Nielegalny, jak się okazuje, jest też sam tytuł hrabiowski:
Źródła notują kilkanaście rodzin szlacheckich o nazwisku Komorowski. Ale tylko jedna z nich uzyskała w czasach I Rzeczpospolitej tytuł hrabiowski – to Komorowscy herbu Korczak. Do tego rodu dziś oficjalnie należy prezydent Polski. Cała wątpliwość w tym, że jeszcze dwieście lat temu przodkowie Bronisława należeli do innego, zgoła niehrabiowskiego rodu szlacheckiego Komorowskich herbu Dołęga. Korczakami, swoistą elitą wśród Komorowskich, zostali dopiero w XIX wieku. Prawdopodobnie udało im się to w dość typowym stylu – wykazali się sporym sprytem i fantazją, ale mniejszym szacunkiem dla legalnych instytucji. Manikowski twierdzi, że Dołęgowie zostali Korczakami w wyniku ożenku. Jeden z „niehrabiów” Dołęgów wziął ślub w 1894 roku z hrabianką z Korczaków. W takiej sytuacji tytuł powinna posiadać tylko ona, ale już nie jej mąż i dzieci, bo przechodzi on tylko po mieczu. Ale jakoś tak się stało, wbrew regułom, że tym razem przeszedł po kądzieli.

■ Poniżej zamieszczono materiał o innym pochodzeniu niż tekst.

Lemma next_scalar_loop_at ch fuel pre tl :
  Forall wf_tree ch → small (pre ++ enc_children ch ++ tl) → (length ch < fuel)%nat →
  (leaves ch = [] ∧
   next_scalar_loop fuel (reader_at pre (enc_children ch ++ tl)) =
   (reader_at (pre ++ enc_children ch) tl, Ok None)) ∨
  (∃ el ch2 a, leaves ch = el :: leaves ch2 ∧ Forall wf_tree ch2 ∧
   enc_children ch = a ++ enc_children ch2 ∧
   next_scalar_loop fuel (reader_at pre (enc_children ch ++ tl)) =
   (reader_at (pre ++ a) (enc_children ch2 ++ tl), Ok (Some el))).
Proof.
  intros Hwf. revert fuel pre.
  induction Hwf as [|t ch Ht Hch IH]; intros fuel pre Hs Hf;
    (destruct fuel as [|fuel]; [cbn in Hf; lia|]); cbn [next_scalar_loop].
  - left. split; [done|]. change (enc_children []) with [0x18] in *.
    by rewrite (bind_ok _ _ _ _ _ (next_field_at _ _ _ _ reads_end Hs)).
  - rewrite enc_children_cons in *. rewrite <- app_assoc in Hs.
    destruct t as [tag v|tag k sub].
    + right. exists {| el_tag := tag; el_value := v |}, ch, (enc_tree (Leaf tag v)).
      split_and!; [done..|]. rewrite <- app_assoc.
      rewrite (bind_ok _ _ _ _ _ (next_field_at _ _ _ _ (reads_root _ Ht) Hs)).
      cbn [root_value root_tag el_value]. destruct Ht as (_ & _ & Hv).
      by destruct v.
    + change (enc_tree (Node tag k sub)) with (enc_elem tag (start_of k) ++ enc_children sub) in *.
      rewrite <- !app_assoc in *.
      rewrite (bind_ok _ _ _ _ _ (next_field_at _ _ _ _ (reads_root _ Ht) Hs)).
      cbn [root_value root_tag el_value]. rewrite decide_False by (by destruct k). cbn [el_value root_value].
      assert (is_container_start (start_of k) = true) as -> by (by destruct k).
      apply wf_children in Ht as [_ Hsub]. rewrite (app_assoc pre) in Hs.
      rewrite (bind_ok _ _ _ _ _ (skip_container_at _ _ _ Hsub Hs)).
      destruct (IH fuel ((pre ++ enc_elem tag (start_of k)) ++ enc_children sub))
        as [[H1 H2]|(el & ch2 & a & H1 & H2 & H3 & H4)].
      * by rewrite <- app_assoc.
      * cbn in Hf. lia.
      * left. split; [done|]. rewrite H2. by rewrite <- !app_assoc.
      * right. exists el, ch2, (enc_elem tag (start_of k) ++ enc_children sub ++ a).
        split_and!; [done|done|by rewrite H3, <- !app_assoc|].
        rewrite H4. by rewrite <- !app_assoc.
Qed.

Jak przypuszcza Manikowski, obrotny antenat prezydenta dogada się ze swoją żoną, a także teściową herbu Korczak co do tego, że jego potomstwo mogłoby nosić tytuł hrabiowski. Wykorzystali fakt, że większość bliskich osób w jej rodzinie już nie żyła, więc nie musieli obawiać się protestów. I – poprzez przedstawienie władzom fałszywej genealogii Dołęgów bądź jakiś inny zabieg – uzyskali legalizację swojego związku jako małżeństwa hrabianki z hrabią. A co za tym idzie, awans społeczny przypadł również w udziale rozmaitym krewnym oraz dzieciom owego zaradnego hrabiego Korczaka Komorowskiego, dawniej „niehrabiego” Komorowskiego.
****
Dzieci hrabiego Zygmunta i jego żony Jadwigi: najstarsza Maria Stella, średni Bronisław Maria Karol i najmłodsza Halina Maria.
Jak widać, państwo Jadwiga i Zygmunt mieli szczególne zamiłowanie do imienia Maria, dając je każdemu swojemu dziecku, bez względu na płeć.
*****
„U kresu życia, na początku lat 90. Zygmunt Komorowski był polskim ambasadorem w Rumunii. Zmarł w 1992 r.”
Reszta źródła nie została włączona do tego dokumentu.